To verify, plug in (150000, 600, 6000, 1800, 0, 6.5, 30, 20): the front-end cap is $3,500 PITI minus $650 tax+insurance = $2,850 max P+I. Loan = $2,850 x [(1.005417^360-1)/(0.005417 x 1.005417^360)] = ~$450,640. Max house = $450,640 / 0.80 = ~$563,300.

Frequently asked questions

What is the 28/36 rule?

The 28/36 rule is the traditional Fannie Mae mortgage qualifying framework. Front-end DTI caps housing payment (PITI plus HOA) at 28% of gross monthly income. Back-end DTI caps total debt (housing plus car loans, student loans, credit cards, child support) at 36%. Both must be met for a conservative qualification; the lower of the two sets your max.

How is front-end DTI different from back-end DTI?

Front-end DTI uses only the housing payment: principal, interest, property taxes, homeowner insurance, HOA and any PMI. Back-end DTI adds every other recurring monthly debt: auto loans, student loans, credit card minimums, child support and personal loans. Most lenders use both ratios to qualify; the lower of the two caps your max loan.

Where does the 28/36 rule come from?

The 28/36 rule traces to Fannie Mae and Freddie Mac underwriting guidelines from the 1970s and 1980s, codified into the Fannie Mae Selling Guide. It became the conventional benchmark for 30-year fixed conforming mortgages. The CFPB Qualified Mortgage rule under Dodd-Frank later allowed back-end DTI up to 43%, but the conservative 28/36 remains the affordability test most personal finance educators recommend.

How does FHA 31/43 differ from 28/36?

FHA uses 31% front-end on housing and 43% back-end on total debt. The looser ratios allow lower-credit borrowers to buy more house but they trigger MIP for the life of the loan if down payment is under 10%. VA loans use a 41% target back-end DTI but switch to residual income (dollars left after debts) as the primary qualifier. Jumbo lenders typically demand 38/43 with 6 to 12 months reserves.

Should I follow 28/36 if my lender will approve me at 43%?

28/36 is a conservative affordability target rather than a regulatory cap. Following it tends to leave more buffer for emergencies, savings and lifestyle. Approval at 43% back-end DTI means you can still qualify, but the higher payment correlates with lower discretionary income, delayed retirement savings and higher hardship default risk if income drops. Run both numbers and decide based on your savings rate and job stability.

Does the 28% front-end include PMI and HOA?

Yes. PITI commonly stands for Principal, Interest, Taxes, Insurance. Lenders also include HOA dues and PMI in the front-end calculation since they are unavoidable monthly housing costs. The total of these five items must stay within 28% of gross monthly income under the traditional 28/36 rule.

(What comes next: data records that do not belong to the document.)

Lemma log_act w0 g0 a u u' :
  log_ok g0 u → tok_ok u → inv heap (world u) → ctl_ok w0 u → update_act a u = Some u' → log_ok g0 u'.
Proof.
  intros Hok Htok Hinv Hctl H. pose proof (pub_le_refl (world u)) as Hle.
  destruct a as [t rs | t stopped | t | t | t | t | | t now b | a]; cbn [Update.update_act] in H;
    try (destruct (idle t u) eqn:Hidle; [| done]; pose proof (idle_committed _ _ Hidle) as Hb).
  - destruct (fresh_promise u Htok) as [Hf Hfi]. unfold submit_begin in H. cbn [controller] in H.
    destruct (validate_filter_rule_set _ _) as [m | e |]; [| | done]; injection H as <-.
    + by apply (log_same g0 u (mkUpdateWorld (controller u) (world u) (calls u) (S (next_promise u)) (commit_log u))).
    + apply (log_quiet g0 u (set_controller (complete (next_promise u) (inr e) (controller u))
        (mkUpdateWorld (controller u) (world u) (calls u) (S (next_promise u)) (commit_log u)))); try done.
      * cbn [controller set_controller]. by rewrite Hb, (ctl_committed_complete _ _ _ Hf Hfi).
      * by apply (keeps_complete (next_promise u) (inr e) u).
  - injection H as <-. unfold run_begin. destruct (runner_active_ _); by apply (log_same g0 u).
  - injection H as <-. by apply (log_same g0 u).
  - injection H as <-. by apply (log_same g0 u).
  - injection H as <-. by apply (log_same g0 u).
  - injection H as <-. by apply (log_same g0 u).
  - injection H as <-. by destruct Hok as [Hp Hc Hg Hn]; split.
  - apply bind_Some in H as (c & Hc & H). apply bind_Some in H as ([c' u1] & Hstep & H). injection H as <-.
    by eapply log_call.
  - destruct (environment_action a) eqn:He; [| done]. apply bind_Some in H as (w & Hact & H). injection H as <-.
    destruct (act_le _ _ _ Hinv Hact) as [Hle' Hsame]. apply log_world; auto.
Qed.

(** A published command is listed once, and its promise is not an error. *)
Lemma committed_tokens u : (committed_all u).*1 ⊆+ tokens u.
Proof.
  unfold committed_all, tokens, ctl_committed, ctl_tokens. rewrite !fmap_app. apply submseteq_app.
  - unfold calls_committed, calls_owned. induction (map_to_list (calls u)) as [| [t c] l IH]; [done |].
    rewrite !fmap_cons. simpl. rewrite fmap_app. apply submseteq_app; [| done].
    destruct c as [| | | | | [] | | |]; try apply submseteq_nil_l; done.
  - apply submseteq_inserts_l, submseteq_app.
    + unfold inflight_committed, inflight_token. repeat case_match; try apply submseteq_nil_l; done.
    + apply NoDup_submseteq.
      * apply (sublist_NoDup _ (map_to_list (promises (controller u))).*1); [apply NoDup_fst_map_to_list |].
        unfold promises_committed. induction (map_to_list (promises (controller u))) as [| [id r] l IH]; [done |].
        destruct r as [v | e]; simpl; [by apply sublist_skip | by apply sublist_cons].
      * intros id. rewrite elem_of_elements, elem_of_dom, list_elem_of_fmap.
        intros ([id' v] & -> & Hin). unfold promises_committed in Hin. apply list_elem_of_omap in Hin as ([i r] & Hin & Hr).
        apply elem_of_map_to_list in Hin. destruct r as [v' | e]; unfold success in Hr; simpl in Hr; simplify_eq. by eexists.
Qed.

(** ** The queue *)
Definition sum_of {A} (f : A → Z) (l : list A) : Z := foldr (λ x n, f x + n) 0 l.
Definition total_bytes (rules : list (list byte)) : Z := sum_of (λ r, Z.of_nat (length r)) rules.
Definition canonical_bytes (rule : list byte) : Z :=
  match from_text rule with Val n => Z.of_nat (length (canonical_key_ n)) | _ => 0 end.
Definition queue_bytes (l : list Command) : Z := sum_of accounted_bytes l.

Lemma sum_of_nonneg {A} (f : A → Z) l : Forall (λ x, 0 ≤ f x) l → 0 ≤ sum_of f l.
Proof. induction 1; simpl; unfold sum_of in *; simpl; lia. Qed.

Lemma sum_of_app {A} (f : A → Z) l l' : sum_of f (l ++ l') = sum_of f l + sum_of f l'.
Proof. induction l as [| x l IH]; [done |]. unfold sum_of in *. simpl. lia. Qed.

Lemma canonical_bytes_nonneg r : 0 ≤ canonical_bytes r.
Proof. unfold canonical_bytes. case_match; lia. Qed.

(** The limits are [size_t] values. *)
Record limits_wf (l : FilterUpdateLimits) : Prop := {
  lw_bytes : 0 ≤ maximum_normalized_rule_bytes l ≤ size_t_max;
  lw_queued : 0 ≤ maximum_queued_rule_bytes l ≤ size_t_max;
}.

Lemma exceeds_spec bytes measured limit :
  0 ≤ measured ≤ limit → exceeds bytes measured limit = false ↔ measured + bytes ≤ limit.
Proof. intros H. unfold exceeds. rewrite Z.min_l by lia. rewrite Z.ltb_ge. lia. Qed.

(** Measuring succeeds exactly within the limits, and then the counters are exact. *)
Lemma measure_rules_spec limits rules m m' :
  limits_wf limits → 0 ≤ raw_bytes m ≤ maximum_normalized_rule_bytes limits →
  0 ≤ normalized_bytes m ≤ maximum_normalized_rule_bytes limits →
  measure_rules rules limits m = Val m' ↔
  raw_bytes m + total_bytes rules ≤ maximum_normalized_rule_bytes limits ∧
  normalized_bytes m + sum_of canonical_bytes rules ≤ maximum_normalized_rule_bytes limits ∧
  m' = mkMeasurement (raw_bytes m + total_bytes rules) (normalized_bytes m + sum_of canonical_bytes rules).
Proof.
  intros [[_ Hmax] _]. revert m. unfold size_t_max in Hmax. induction rules as [| r rules IH]; intros m Hr Hn.
  - unfold total_bytes, sum_of. simpl. rewrite !Z.add_0_r. destruct m. naive_solver.
  - pose proof (sum_of_nonneg (λ r, Z.of_nat (length r)) rules) as Ht.
    rewrite list.Forall_forall in Ht. specialize (Ht ltac:(intros; lia)).
    pose proof (sum_of_nonneg canonical_bytes rules) as Hc.
    rewrite list.Forall_forall in Hc. specialize (Hc ltac:(intros; apply canonical_bytes_nonneg)).
    assert (total_bytes (r :: rules) = Z.of_nat (length r) + total_bytes rules) as -> by done.
    assert (sum_of canonical_bytes (r :: rules) = canonical_bytes r + sum_of canonical_bytes rules) as -> by done.
    cbn [measure_rules]. fold (total_bytes rules) in Ht.
    pose proof (canonical_bytes_nonneg r) as Hcr.
    destruct (exceeds (Z.of_nat (length r)) _ _) eqn:Hex.
    { split; [done |]. intros (H & _). assert (exceeds (Z.of_nat (length r)) (raw_bytes m) (maximum_normalized_rule_bytes limits) = false);
        [apply exceeds_spec; lia | congruence]. }
    apply exceeds_spec in Hex; [| done]. unfold canonical_bytes in *. cbn [raw_bytes normalized_bytes].
    assert (wrap64 (raw_bytes m + Z.of_nat (length r)) = raw_bytes m + Z.of_nat (length r)) as -> by (apply Z.mod_small; lia).
    pose proof (from_text_defined r) as Hdef. destruct (from_text r) as [n | e |]; [| | done].
    + destruct (exceeds (Z.of_nat (length (canonical_key_ n))) _ _) eqn:Hex2.
      { split; [done |]. intros (_ & H & _).
        assert (exceeds (Z.of_nat (length (canonical_key_ n))) (normalized_bytes m) (maximum_normalized_rule_bytes limits) = false);
          [apply exceeds_spec; lia | congruence]. }
      apply exceeds_spec in Hex2; [| done].
      assert (wrap64 (normalized_bytes m + Z.of_nat (length (canonical_key_ n))) = normalized_bytes m + Z.of_nat (length (canonical_key_ n))) as ->
        by (apply Z.mod_small; lia).
      rewrite IH by (simpl; lia). cbn [raw_bytes normalized_bytes]. rewrite !Z.add_assoc. done.
    + rewrite IH by (simpl; lia). cbn [raw_bytes normalized_bytes]. rewrite !Z.add_assoc, Z.add_0_r. done.
Qed.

What happens if my back-end DTI is over 36%?

Three options: pay down high-balance debts (car loan, credit cards) to drop the back-end ratio under 36%; add a co-borrower whose income lifts the denominator; or switch to FHA or VA where the back-end cap is higher. The cleanest fix is paying off any debt with under 10 months of payments left, since some lenders exclude these from DTI.

How sensitive is my max house price to mortgage rate changes?

Roughly: each 1 percentage point increase in mortgage rate reduces max house price by 9 to 12% for the same DTI. At 6.5% rate the max for $150,000 income is around $480,000 under 28/36. At 7.5% it drops to about $430,000. Buyers in rising-rate cycles often see their pre-approval shrink mid-search.